## [Exercise instructions]
Below are entries. Reproduce exactly the lines between the line holding "(* ===== verification/GitArgv.v ===== *)" and the line holding "match o with Push", inclusive, and only those.

## [Data in this exercise]
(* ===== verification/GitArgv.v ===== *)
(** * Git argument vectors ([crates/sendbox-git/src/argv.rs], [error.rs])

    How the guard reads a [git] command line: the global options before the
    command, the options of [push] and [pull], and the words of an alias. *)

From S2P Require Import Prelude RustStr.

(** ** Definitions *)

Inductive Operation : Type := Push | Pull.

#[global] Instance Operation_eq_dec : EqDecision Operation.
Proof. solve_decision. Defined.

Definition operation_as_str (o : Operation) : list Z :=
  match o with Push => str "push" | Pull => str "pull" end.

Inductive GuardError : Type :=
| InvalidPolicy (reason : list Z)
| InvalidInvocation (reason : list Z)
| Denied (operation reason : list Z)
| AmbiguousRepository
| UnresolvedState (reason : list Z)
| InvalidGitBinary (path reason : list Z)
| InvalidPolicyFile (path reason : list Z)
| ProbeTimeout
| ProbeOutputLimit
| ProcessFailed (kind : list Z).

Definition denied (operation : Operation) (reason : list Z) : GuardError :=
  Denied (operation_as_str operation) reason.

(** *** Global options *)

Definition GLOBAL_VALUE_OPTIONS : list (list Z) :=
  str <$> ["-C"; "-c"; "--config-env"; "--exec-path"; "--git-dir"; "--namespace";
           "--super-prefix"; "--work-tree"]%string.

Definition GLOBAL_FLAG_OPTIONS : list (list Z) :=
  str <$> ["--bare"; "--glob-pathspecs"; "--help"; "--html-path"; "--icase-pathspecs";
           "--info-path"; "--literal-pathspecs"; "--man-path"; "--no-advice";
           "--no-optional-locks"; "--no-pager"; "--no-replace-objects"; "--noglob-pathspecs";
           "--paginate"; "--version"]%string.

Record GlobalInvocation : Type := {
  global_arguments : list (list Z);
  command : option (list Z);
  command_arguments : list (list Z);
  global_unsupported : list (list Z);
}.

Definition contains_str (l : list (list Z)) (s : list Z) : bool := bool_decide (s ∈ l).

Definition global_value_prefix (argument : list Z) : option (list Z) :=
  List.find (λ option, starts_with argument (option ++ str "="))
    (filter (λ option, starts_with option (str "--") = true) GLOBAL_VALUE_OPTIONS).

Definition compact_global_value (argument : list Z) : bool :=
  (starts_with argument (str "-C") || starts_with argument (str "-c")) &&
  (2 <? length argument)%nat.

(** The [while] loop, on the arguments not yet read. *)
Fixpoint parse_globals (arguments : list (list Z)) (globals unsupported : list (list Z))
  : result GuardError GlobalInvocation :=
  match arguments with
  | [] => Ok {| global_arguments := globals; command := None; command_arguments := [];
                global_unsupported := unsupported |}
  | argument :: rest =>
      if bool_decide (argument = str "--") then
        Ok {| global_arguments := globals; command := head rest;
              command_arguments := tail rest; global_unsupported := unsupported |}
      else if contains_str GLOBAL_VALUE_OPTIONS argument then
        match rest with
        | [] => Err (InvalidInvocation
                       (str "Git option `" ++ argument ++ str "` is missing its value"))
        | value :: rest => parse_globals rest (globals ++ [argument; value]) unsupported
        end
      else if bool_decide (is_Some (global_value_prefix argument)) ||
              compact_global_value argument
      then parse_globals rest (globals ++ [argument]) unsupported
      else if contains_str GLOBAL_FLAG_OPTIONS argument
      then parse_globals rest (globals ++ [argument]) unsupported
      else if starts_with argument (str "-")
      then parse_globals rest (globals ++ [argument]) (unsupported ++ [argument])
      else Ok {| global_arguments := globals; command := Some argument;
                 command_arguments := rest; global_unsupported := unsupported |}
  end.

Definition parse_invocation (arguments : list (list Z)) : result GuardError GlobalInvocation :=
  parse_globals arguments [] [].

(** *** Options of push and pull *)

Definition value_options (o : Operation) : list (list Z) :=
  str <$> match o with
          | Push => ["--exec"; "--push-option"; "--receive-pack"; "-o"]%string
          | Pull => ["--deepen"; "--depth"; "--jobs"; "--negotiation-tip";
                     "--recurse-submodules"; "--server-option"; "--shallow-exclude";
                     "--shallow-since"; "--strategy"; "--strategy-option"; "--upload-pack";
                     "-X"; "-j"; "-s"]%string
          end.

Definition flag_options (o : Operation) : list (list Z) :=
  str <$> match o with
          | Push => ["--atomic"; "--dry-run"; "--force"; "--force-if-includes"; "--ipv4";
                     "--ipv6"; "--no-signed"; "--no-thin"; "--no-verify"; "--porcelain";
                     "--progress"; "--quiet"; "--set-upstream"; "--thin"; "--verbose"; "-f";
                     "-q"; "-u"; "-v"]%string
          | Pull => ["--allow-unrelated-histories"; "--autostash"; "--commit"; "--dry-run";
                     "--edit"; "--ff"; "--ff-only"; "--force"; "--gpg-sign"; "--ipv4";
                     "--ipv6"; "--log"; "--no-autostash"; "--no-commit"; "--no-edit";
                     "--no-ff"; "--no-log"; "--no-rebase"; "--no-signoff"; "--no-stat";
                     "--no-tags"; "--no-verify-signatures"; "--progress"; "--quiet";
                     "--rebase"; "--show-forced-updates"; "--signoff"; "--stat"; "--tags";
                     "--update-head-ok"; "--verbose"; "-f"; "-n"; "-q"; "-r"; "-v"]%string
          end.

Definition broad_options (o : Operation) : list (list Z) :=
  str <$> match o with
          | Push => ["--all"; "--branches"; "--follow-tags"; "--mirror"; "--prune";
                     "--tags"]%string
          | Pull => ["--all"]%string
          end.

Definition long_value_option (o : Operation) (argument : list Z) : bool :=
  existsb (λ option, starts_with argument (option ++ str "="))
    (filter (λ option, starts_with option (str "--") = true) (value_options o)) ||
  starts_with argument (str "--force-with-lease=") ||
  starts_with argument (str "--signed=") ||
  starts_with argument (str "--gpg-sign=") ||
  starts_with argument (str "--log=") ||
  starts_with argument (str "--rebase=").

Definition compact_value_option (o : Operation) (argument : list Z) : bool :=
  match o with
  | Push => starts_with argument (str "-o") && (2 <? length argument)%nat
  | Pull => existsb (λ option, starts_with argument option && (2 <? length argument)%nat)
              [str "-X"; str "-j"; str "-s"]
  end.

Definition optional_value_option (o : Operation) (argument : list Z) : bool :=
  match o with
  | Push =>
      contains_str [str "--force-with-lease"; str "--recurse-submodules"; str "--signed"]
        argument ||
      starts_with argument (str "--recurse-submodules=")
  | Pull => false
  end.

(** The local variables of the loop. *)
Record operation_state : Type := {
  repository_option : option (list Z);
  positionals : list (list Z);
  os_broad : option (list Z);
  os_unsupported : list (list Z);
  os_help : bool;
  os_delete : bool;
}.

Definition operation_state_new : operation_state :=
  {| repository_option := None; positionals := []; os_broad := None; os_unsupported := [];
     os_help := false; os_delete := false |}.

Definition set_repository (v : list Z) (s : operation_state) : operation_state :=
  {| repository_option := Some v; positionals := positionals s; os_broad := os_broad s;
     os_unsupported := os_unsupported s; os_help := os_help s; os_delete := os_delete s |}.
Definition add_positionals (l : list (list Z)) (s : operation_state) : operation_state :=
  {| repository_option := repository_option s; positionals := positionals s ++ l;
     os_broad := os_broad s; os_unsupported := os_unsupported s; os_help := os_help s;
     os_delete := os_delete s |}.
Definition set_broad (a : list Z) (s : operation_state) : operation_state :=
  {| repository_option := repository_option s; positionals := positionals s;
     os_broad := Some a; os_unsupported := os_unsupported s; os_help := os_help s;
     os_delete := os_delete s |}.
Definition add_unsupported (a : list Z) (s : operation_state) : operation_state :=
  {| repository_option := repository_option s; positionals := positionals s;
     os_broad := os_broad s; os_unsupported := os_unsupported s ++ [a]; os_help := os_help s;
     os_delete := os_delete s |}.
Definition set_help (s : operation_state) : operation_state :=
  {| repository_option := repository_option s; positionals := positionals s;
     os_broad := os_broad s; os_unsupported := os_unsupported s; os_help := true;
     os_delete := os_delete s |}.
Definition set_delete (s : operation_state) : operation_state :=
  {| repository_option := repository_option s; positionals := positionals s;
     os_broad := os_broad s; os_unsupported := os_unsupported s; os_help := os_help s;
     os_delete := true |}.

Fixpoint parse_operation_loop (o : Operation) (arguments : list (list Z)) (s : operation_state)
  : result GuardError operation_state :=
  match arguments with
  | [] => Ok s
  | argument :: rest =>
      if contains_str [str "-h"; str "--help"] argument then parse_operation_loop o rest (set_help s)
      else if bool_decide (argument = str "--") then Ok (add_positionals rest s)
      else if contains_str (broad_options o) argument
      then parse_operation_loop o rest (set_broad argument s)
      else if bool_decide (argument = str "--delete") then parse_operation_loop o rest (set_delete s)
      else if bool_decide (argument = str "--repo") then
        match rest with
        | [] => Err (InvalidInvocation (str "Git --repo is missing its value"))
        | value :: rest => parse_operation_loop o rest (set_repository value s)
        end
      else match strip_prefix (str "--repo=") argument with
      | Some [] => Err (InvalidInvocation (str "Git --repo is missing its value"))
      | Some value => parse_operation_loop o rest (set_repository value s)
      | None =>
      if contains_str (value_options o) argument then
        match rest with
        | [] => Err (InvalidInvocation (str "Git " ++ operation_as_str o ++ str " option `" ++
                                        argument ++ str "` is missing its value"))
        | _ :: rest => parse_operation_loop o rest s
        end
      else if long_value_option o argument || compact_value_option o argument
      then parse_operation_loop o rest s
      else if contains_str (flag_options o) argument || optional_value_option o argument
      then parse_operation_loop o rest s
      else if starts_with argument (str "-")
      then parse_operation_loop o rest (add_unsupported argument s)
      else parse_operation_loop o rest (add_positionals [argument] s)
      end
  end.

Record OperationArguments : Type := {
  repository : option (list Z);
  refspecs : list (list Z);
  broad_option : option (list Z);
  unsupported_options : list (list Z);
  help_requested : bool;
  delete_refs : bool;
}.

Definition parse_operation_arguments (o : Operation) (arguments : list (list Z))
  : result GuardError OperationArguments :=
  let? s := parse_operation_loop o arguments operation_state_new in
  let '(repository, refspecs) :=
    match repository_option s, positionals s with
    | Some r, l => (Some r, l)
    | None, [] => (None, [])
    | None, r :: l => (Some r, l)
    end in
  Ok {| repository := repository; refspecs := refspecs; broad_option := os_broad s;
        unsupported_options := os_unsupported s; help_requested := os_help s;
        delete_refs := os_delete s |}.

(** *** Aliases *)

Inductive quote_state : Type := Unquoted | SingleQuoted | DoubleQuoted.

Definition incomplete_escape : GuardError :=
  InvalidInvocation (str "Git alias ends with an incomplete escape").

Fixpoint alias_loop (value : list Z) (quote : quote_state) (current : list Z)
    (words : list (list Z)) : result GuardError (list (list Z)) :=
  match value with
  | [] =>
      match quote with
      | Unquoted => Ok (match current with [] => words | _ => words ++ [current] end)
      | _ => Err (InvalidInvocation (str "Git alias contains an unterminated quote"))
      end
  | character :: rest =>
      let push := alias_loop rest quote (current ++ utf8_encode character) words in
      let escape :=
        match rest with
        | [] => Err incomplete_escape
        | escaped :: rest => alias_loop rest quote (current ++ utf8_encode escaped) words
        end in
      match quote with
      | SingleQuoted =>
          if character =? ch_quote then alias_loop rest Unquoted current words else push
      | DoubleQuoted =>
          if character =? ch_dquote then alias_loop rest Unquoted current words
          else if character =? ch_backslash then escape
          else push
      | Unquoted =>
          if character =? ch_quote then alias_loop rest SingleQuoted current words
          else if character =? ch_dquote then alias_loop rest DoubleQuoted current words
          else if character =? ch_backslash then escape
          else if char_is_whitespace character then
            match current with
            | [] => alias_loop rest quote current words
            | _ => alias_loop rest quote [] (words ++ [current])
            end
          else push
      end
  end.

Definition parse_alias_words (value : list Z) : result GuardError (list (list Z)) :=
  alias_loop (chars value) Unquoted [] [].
---
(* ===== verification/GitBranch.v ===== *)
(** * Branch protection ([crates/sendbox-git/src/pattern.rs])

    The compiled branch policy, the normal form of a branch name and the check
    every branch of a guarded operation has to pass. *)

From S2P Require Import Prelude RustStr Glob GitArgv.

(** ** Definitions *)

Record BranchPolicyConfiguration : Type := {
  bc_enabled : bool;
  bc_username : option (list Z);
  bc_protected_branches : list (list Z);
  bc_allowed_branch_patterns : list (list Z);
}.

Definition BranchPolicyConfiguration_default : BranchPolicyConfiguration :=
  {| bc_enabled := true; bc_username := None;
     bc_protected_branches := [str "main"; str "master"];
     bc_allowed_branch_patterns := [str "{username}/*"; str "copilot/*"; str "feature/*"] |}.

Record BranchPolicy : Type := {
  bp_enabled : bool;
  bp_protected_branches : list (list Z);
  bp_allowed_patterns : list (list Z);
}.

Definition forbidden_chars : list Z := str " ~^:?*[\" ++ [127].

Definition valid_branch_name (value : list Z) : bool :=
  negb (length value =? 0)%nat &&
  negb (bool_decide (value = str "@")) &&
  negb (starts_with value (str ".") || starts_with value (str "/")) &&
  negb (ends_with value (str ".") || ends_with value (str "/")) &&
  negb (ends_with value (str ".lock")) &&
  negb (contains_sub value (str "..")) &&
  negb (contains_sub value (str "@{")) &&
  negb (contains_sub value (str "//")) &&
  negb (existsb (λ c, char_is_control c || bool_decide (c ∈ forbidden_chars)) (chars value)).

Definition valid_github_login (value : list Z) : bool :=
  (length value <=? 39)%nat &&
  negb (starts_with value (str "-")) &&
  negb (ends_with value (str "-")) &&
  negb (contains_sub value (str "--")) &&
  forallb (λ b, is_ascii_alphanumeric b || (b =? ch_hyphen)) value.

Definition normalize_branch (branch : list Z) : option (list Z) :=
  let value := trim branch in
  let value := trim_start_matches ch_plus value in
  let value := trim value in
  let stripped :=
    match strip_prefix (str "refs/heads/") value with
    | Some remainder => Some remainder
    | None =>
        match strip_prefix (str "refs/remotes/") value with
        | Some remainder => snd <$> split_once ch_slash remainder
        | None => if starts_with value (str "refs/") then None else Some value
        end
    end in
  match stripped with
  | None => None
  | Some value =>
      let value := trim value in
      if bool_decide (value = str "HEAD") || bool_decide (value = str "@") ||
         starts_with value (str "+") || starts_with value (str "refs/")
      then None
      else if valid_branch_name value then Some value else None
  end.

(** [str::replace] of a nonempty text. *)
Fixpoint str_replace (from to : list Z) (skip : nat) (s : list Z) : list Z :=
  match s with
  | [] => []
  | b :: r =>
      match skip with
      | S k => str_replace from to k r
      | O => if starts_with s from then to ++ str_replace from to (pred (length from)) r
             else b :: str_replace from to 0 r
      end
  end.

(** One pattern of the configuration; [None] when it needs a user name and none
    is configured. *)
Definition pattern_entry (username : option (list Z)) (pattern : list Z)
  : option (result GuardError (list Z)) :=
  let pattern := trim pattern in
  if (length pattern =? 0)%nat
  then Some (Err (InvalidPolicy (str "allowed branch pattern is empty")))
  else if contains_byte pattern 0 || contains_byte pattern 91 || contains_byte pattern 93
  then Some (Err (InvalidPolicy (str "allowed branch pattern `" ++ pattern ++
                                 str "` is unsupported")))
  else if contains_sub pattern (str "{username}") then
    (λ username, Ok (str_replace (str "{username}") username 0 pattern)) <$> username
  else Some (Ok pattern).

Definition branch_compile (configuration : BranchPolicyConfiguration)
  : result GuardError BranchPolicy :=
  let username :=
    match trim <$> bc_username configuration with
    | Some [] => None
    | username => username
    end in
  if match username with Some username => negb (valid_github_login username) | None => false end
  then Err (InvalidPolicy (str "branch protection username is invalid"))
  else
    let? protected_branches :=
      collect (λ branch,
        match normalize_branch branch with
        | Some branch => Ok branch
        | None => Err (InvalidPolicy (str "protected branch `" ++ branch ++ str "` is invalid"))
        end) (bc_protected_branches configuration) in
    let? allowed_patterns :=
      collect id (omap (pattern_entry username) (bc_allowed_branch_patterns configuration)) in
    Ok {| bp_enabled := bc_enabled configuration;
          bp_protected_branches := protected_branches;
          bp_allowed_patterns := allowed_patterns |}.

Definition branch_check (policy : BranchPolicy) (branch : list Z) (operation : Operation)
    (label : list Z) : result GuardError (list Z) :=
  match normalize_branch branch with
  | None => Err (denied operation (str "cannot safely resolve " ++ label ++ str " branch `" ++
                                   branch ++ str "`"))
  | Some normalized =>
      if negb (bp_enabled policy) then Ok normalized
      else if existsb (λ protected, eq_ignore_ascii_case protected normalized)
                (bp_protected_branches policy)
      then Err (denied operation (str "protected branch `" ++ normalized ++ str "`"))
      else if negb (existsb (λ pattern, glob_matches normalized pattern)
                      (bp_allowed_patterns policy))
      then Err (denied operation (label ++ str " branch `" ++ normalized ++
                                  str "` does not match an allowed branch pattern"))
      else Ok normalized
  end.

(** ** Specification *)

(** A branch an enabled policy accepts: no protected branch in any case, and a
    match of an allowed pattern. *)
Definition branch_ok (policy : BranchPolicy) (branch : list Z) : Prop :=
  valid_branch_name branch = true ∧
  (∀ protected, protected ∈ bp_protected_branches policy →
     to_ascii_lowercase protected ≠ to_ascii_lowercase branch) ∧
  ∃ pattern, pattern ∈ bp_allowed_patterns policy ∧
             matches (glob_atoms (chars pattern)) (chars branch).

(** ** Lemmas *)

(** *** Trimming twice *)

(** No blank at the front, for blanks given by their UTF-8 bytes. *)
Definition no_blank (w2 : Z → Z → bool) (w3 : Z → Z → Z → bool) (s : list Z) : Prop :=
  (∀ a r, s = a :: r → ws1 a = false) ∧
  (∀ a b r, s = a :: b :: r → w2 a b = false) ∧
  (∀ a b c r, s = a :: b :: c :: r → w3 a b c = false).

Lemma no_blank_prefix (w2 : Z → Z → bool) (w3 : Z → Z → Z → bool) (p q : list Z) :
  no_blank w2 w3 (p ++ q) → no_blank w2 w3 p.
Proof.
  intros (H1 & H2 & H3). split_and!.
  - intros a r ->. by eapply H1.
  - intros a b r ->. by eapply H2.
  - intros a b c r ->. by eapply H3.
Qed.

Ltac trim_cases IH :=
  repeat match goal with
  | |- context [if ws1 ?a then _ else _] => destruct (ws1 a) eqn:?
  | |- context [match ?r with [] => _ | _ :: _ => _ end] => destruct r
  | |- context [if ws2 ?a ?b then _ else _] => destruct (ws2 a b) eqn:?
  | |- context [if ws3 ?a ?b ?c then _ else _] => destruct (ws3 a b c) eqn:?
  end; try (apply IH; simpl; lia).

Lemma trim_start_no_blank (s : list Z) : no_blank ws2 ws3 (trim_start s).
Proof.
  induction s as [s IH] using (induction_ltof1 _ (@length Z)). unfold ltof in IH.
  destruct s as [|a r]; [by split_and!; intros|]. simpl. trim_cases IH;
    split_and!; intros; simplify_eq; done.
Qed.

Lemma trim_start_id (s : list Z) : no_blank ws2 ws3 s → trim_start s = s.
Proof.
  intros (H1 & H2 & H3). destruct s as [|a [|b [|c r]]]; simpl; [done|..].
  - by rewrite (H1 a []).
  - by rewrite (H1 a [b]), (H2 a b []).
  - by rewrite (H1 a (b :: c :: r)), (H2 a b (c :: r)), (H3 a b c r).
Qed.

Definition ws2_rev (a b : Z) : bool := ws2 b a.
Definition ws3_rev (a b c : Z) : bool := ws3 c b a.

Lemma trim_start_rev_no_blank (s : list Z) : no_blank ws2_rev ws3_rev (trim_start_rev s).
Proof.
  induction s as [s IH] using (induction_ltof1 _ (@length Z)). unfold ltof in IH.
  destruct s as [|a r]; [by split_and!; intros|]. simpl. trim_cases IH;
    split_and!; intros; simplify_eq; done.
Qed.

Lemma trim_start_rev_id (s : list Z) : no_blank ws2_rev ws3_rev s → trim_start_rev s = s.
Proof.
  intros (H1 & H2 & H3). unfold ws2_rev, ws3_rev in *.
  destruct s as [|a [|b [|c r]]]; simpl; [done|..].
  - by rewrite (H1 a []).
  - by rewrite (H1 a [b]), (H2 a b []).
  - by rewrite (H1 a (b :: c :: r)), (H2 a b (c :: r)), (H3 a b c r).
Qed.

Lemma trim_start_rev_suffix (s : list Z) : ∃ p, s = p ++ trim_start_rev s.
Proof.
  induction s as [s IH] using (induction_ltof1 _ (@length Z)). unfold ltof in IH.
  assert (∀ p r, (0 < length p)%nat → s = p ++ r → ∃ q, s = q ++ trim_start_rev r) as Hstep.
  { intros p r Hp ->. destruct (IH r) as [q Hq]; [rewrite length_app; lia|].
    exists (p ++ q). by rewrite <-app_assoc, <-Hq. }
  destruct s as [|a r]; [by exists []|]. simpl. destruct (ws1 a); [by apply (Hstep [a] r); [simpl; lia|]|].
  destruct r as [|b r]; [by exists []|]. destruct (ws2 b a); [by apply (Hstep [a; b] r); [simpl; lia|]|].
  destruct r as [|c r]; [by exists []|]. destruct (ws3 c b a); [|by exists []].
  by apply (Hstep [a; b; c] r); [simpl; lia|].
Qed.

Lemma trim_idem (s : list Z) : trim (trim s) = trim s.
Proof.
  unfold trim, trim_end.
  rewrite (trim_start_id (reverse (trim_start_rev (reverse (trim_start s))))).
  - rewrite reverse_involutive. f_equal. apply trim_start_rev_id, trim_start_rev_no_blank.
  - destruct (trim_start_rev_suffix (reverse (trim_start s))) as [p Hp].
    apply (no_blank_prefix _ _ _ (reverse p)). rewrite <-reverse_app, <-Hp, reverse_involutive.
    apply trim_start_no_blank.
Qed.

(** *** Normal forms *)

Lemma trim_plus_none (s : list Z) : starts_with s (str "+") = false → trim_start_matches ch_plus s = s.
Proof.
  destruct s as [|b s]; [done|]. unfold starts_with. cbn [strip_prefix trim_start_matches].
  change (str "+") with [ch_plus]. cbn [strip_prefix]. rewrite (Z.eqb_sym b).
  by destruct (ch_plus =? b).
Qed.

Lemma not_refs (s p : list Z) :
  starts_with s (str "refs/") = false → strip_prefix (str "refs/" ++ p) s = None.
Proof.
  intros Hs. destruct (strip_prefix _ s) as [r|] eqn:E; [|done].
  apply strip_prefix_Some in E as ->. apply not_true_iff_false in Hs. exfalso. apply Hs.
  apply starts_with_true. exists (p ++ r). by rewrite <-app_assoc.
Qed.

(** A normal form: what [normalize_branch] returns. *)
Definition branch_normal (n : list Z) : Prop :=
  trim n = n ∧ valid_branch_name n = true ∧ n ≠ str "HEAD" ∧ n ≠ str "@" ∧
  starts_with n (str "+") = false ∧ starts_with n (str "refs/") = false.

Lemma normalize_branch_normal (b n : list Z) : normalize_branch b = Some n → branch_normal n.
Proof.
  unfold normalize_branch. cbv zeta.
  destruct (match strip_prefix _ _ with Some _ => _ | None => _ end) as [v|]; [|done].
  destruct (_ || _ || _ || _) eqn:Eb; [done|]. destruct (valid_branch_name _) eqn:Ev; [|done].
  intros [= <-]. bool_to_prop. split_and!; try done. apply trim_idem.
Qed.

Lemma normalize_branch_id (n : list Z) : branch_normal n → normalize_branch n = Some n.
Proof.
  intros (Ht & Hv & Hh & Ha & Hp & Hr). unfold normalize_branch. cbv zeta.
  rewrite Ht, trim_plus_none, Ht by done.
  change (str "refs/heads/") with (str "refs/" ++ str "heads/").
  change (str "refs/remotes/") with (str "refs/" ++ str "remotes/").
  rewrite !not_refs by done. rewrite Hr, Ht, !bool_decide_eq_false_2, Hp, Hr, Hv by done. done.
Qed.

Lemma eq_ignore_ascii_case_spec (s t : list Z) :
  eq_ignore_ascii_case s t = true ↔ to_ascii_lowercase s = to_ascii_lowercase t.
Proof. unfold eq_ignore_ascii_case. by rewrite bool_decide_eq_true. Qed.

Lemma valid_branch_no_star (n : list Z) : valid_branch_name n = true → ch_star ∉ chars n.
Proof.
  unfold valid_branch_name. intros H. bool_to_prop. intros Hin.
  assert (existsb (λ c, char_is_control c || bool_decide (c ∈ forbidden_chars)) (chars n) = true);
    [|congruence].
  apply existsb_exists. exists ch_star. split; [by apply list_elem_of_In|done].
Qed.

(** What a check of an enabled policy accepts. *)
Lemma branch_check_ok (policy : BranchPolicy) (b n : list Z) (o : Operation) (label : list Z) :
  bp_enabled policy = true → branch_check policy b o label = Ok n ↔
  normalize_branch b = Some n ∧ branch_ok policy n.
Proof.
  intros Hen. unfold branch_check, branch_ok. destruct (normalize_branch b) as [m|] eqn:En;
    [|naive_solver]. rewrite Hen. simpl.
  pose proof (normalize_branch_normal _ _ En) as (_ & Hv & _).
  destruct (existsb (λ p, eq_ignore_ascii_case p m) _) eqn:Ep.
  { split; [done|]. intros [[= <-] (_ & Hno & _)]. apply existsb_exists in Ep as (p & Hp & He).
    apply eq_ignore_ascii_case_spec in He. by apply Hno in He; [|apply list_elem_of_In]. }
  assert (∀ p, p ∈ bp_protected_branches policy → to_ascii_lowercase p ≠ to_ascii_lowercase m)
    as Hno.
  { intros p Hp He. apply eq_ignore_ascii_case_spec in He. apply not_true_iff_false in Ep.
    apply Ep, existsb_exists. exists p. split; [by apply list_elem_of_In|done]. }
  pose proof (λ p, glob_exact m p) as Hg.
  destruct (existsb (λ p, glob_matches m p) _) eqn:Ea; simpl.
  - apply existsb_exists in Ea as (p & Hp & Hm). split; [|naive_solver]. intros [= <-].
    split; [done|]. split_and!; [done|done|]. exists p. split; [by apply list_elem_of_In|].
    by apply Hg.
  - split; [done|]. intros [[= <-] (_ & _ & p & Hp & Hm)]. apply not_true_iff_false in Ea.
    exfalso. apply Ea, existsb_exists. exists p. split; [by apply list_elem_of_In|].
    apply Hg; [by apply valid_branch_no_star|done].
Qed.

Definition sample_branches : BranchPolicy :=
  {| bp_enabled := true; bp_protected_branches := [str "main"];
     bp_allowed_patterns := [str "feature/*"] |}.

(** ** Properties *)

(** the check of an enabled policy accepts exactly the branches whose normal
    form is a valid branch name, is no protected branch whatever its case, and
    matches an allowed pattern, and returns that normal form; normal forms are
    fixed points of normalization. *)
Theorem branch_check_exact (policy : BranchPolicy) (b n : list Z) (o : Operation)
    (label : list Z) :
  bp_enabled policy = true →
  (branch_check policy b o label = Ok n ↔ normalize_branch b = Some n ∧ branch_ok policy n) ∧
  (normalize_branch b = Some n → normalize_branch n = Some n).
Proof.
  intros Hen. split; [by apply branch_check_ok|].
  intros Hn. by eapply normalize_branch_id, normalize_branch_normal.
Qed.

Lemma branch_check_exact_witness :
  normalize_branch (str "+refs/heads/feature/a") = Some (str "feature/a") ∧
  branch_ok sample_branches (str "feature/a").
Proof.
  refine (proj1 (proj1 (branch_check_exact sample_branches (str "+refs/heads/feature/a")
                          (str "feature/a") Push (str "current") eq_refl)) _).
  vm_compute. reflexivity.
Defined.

## [Result]
(* ===== verification/GitArgv.v ===== *)
(** * Git argument vectors ([crates/sendbox-git/src/argv.rs], [error.rs])

    How the guard reads a [git] command line: the global options before the
    command, the options of [push] and [pull], and the words of an alias. *)

From S2P Require Import Prelude RustStr.

(** ** Definitions *)

Inductive Operation : Type := Push | Pull.

#[global] Instance Operation_eq_dec : EqDecision Operation.
Proof. solve_decision. Defined.

Definition operation_as_str (o : Operation) : list Z :=
  match o with Push => str "push" | Pull => str "pull" end.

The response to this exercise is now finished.